For the treatment of metastatic pancreatic cancer (MPC), treatment with gemcitabine (GEM) alone, which was associated with a response rate of approximately 10% and yielded a median survival period of 5.65 months, was considered as the gold standard for more than 10 years [3, 4]. Then, in the ACCORD11 trial, a phase II ⁄ III study performed in 2011, FOLFIRINOX (oxaliplatin, irinotecan, 5-FU, and l-leucovorin) was demonstrated to significantly improve the overall survival (OS), progression-free survival (PFS), and quality of life as compared to GEM alone in patients with MPC [5]. In Japan, a phase II study conducted in 2014 demonstrated the efficacy of FOLFIRINOX as first-line treatment for MPC, and the treatment was approved in that setting [6]. Thereafter, a phase III study (MPACT) demonstrated better efficacy of GEM administered in combination with nab-paclitaxel (GEM + nab-PTX) as compared to GEM monotherapy in chemonaive MPC patients [7]. It is difficult to compare the efficacy of GEM + nab-PTX with that of FOLFIRINOX, because the patient characteristics of the enrolled patients in the studies were slightly different. Therefore, these two regimens are currently considered as the standard first-line treatments for MPC in Japan. The main adverse effects of FOLFIRINOX are hematological toxicities, gastrointestinal symptoms, including nausea, vomiting, and diarrhea, and peripheral neuropathy.
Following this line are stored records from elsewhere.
(* ===== verification/RoleSamples.v ===== *)
(** Two applications and their roles: samples of what the theorems on roles,
    catalogues and feeds say, and of what the code does that its comments do
    not. *)

From Stdlib Require Import ZArith Lia Bool Ascii String.
From stdpp Require Import base gmap strings list sorting relations.
From S2P Require Import Prelude.
From S2P Require Import GoStrings.
From S2P Require Import GoConv.
From S2P Require Import Shared.
From S2P Require Import AuthStore.
From S2P Require Import AdminGuard.
From S2P Require Import ScopeTree.
From S2P Require Import Db.
From S2P Require Import MemberStore.
From S2P Require Import MemberAdmin.
From S2P Require Import MemberSamples.
From S2P Require Import Catalog.
From S2P Require Import Roles.
From S2P Require Import RoleAdmin.
From S2P Require Import RoleProps.
From S2P Require Import CatalogProps.
From S2P Require Import CatalogTheorems.

Module RoleSamples.
Import Apperr Authctx Pg Db RoleGraph Roles RoleStore RoleAdmin RoleProps RoleKeeps RoleTheorems CatalogProps CatalogSync SourceProps CatalogTheorems CatalogFeeds.
Import MemberSamples (uuid, made, made_uuid, tenant, other, console_in, txt).

(** Each call makes one id, in turn. *)
Definition issued (k n : nat) : string := made (k / 16) (k mod 16).
Lemma issued_uuid k n : Uuid.canon (issued k n) = Some (issued k n).
Proof. apply made_uuid. Qed.
Definition db : Env := {| ev_fails _ := false; ev_now := 5000; ev_id := issued |}.
Definition world : World := {| wo_tenant t := bool_decide (t ∈ [tenant; other]); wo_interval _ := None; wo_jsonb s := Some s; wo_via _ := 0%nat |}.

Definition billing : string := uuid "b01".
Definition shop : string := uuid "b02".
Definition empty : Store Tables := {|
  st_tables := {| t_apps := <[billing := {| ap_Tenant := tenant; ap_Slug := "billing"; ap_Name := "Billing"; ap_Version := 0 |}]>
                             {[shop := {| ap_Tenant := other; ap_Slug := "shop"; ap_Name := "Shop"; ap_Version := 0 |}]};
                   t_perms := ∅; t_roles := ∅; t_parents := ∅; t_patterns := ∅; t_direct := ∅; t_effective := ∅; t_routes := ∅; t_sources := ∅; t_runs := ∅ |};
  st_log := []; st_tx := NoTx; st_calls := 0 |}%string.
In particular, febrile neutropenia (FN) and grade 3/4 neutropenia were observed more frequently in a Japanese phase II study of FOLFIRINOX (22.2% and 77.8%) as compared to the ACCORD11 trial (5.4% and 45.7%) [5][6]. Therefore, a modified regimen of FOLFIRINOX (mFOLFIRINOX), in which the irinotecan dose is reduced to 150 mg/m² and bolus 5-fluorouracil is omitted, is often administered in clinical practice to reduce the incidence of these toxicities. In a Japanese phase II study conducted in Japan to evaluate the efficacy and safety of mFOLFIRINOX in chemotherapy naïve MPC patients, mFOLFIRINOX showed comparable efficacy to, but was safer than the original regimen [8]. However, few studies have focused on the risk factors for severe neutropenia in patients treated with mFOLFIRINOX. In this retrospective study, we evaluated the incidence of FN and severe neutropenia and explored the risk factors for severe neutropenia in patients receiving treatment with mFOLFIRINOX.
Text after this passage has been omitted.